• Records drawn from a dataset

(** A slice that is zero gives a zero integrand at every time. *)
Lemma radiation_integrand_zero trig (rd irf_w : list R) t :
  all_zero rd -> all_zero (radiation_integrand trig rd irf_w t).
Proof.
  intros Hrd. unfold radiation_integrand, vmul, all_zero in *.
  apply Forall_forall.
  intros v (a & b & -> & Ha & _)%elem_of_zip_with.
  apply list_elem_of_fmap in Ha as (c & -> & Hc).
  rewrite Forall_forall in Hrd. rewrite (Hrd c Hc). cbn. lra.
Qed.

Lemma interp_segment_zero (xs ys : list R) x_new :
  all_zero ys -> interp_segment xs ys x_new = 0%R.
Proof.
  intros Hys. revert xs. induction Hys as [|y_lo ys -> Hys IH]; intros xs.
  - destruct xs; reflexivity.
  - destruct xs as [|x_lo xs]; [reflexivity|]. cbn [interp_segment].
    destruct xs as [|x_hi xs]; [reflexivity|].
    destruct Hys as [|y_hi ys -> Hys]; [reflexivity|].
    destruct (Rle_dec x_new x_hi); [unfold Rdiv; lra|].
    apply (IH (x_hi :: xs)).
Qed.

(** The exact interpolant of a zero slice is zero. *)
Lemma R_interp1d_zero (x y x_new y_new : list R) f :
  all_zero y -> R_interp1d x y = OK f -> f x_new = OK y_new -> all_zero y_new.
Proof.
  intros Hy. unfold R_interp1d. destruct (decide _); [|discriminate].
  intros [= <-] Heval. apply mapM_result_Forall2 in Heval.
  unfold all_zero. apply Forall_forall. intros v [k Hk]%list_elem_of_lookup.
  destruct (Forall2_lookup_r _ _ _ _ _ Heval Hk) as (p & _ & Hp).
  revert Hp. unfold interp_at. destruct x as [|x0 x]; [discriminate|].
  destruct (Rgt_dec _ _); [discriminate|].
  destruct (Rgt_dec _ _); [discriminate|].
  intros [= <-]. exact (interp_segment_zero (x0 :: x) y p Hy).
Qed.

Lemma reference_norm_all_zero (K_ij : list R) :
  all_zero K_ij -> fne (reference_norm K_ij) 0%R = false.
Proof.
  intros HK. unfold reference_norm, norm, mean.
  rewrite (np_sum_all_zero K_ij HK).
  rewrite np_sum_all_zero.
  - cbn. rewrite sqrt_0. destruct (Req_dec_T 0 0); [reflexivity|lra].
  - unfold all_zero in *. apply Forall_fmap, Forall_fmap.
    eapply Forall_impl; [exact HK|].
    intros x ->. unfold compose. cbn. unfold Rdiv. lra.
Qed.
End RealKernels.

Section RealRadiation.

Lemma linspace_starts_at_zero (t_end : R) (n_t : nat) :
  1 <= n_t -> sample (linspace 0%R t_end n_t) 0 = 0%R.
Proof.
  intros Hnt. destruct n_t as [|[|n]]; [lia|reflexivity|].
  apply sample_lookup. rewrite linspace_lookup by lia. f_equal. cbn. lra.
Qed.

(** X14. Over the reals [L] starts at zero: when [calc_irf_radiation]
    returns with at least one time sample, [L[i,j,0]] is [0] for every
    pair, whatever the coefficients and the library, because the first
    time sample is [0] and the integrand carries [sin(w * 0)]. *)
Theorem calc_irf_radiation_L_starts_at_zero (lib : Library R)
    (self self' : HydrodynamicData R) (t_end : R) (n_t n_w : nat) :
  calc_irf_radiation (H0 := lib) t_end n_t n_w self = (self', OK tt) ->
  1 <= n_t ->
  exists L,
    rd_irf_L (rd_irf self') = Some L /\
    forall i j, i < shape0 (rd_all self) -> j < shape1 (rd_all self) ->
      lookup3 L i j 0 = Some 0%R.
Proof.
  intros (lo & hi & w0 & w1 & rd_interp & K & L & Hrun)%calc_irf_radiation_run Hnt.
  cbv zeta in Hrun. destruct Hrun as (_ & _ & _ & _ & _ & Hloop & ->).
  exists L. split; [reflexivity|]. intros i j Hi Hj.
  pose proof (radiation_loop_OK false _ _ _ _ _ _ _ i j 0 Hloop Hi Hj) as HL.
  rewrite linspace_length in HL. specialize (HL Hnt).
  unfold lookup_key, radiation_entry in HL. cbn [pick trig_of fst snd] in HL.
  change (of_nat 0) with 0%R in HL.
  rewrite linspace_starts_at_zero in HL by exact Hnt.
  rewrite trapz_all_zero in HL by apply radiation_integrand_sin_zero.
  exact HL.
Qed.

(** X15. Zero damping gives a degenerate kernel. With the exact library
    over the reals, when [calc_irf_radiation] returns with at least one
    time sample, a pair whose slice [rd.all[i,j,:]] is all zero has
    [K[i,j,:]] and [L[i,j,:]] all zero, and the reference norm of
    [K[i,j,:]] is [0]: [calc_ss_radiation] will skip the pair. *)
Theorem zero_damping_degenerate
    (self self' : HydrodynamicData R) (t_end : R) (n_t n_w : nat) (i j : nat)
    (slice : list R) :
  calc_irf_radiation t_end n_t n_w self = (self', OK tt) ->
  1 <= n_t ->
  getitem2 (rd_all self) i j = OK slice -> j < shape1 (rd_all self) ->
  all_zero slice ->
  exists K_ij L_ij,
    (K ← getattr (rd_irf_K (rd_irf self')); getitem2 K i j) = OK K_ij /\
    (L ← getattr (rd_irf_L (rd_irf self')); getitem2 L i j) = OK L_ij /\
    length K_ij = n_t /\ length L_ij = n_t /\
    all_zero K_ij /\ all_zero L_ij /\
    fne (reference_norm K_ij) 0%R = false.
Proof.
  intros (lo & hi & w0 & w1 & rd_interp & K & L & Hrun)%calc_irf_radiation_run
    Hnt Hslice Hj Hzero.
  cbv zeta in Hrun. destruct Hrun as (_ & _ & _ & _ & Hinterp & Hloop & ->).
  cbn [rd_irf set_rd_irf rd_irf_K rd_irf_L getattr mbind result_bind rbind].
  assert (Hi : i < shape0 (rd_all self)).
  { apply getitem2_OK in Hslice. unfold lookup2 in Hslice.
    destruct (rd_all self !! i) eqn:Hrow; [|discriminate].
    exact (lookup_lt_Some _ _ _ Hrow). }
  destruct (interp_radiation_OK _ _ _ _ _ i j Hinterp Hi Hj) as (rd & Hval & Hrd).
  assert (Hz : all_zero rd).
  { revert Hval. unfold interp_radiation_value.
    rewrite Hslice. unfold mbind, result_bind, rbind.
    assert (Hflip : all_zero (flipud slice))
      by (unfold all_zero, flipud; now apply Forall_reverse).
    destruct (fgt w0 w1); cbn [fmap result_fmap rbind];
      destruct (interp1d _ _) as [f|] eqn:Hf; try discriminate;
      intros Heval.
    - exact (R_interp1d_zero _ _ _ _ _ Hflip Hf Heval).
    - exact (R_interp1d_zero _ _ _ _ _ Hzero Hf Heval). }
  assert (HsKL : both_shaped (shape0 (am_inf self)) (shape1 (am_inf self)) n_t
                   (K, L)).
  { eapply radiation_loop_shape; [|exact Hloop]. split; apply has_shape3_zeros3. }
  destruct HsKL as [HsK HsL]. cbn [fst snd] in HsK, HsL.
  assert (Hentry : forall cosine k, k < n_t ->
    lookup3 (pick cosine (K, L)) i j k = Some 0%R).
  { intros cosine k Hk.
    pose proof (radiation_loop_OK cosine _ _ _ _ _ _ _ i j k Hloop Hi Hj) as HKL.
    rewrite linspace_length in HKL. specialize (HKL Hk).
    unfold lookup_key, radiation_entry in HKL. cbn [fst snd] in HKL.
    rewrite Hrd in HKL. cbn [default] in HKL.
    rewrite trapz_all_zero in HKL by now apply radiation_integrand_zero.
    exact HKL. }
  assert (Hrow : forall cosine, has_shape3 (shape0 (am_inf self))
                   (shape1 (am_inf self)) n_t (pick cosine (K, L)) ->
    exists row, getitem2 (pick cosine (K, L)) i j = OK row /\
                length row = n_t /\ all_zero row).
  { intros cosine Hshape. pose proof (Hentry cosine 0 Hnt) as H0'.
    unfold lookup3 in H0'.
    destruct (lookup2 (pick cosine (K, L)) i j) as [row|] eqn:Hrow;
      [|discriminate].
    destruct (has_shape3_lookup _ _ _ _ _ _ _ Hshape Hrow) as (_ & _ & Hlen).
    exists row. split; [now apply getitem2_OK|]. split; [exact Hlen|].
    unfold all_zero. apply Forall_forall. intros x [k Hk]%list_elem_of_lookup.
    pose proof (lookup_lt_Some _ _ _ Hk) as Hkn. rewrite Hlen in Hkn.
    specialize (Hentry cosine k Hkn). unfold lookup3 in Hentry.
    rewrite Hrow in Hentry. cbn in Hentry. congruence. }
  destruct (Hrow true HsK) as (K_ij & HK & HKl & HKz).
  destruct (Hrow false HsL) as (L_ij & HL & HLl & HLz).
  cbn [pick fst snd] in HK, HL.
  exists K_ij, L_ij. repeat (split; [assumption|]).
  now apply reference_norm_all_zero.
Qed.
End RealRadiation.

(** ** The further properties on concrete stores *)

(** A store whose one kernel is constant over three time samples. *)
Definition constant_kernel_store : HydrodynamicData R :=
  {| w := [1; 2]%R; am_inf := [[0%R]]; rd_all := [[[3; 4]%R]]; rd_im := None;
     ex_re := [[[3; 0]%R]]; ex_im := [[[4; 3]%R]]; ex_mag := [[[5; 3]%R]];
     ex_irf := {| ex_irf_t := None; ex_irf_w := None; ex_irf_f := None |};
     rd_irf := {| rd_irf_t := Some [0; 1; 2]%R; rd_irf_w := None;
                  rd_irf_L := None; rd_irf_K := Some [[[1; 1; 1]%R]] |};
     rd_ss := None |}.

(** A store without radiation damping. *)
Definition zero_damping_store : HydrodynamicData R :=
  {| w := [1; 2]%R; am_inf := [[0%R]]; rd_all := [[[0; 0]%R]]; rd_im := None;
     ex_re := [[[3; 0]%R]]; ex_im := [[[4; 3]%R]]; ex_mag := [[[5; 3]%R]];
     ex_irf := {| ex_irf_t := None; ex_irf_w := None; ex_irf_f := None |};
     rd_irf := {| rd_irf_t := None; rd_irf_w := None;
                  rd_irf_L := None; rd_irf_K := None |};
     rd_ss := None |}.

• What to do
Select every line of the records holding the string "Hzero".

• Result
    Hnt Hslice Hj Hzero.
    - exact (R_interp1d_zero _ _ _ _ _ Hzero Hf Heval). }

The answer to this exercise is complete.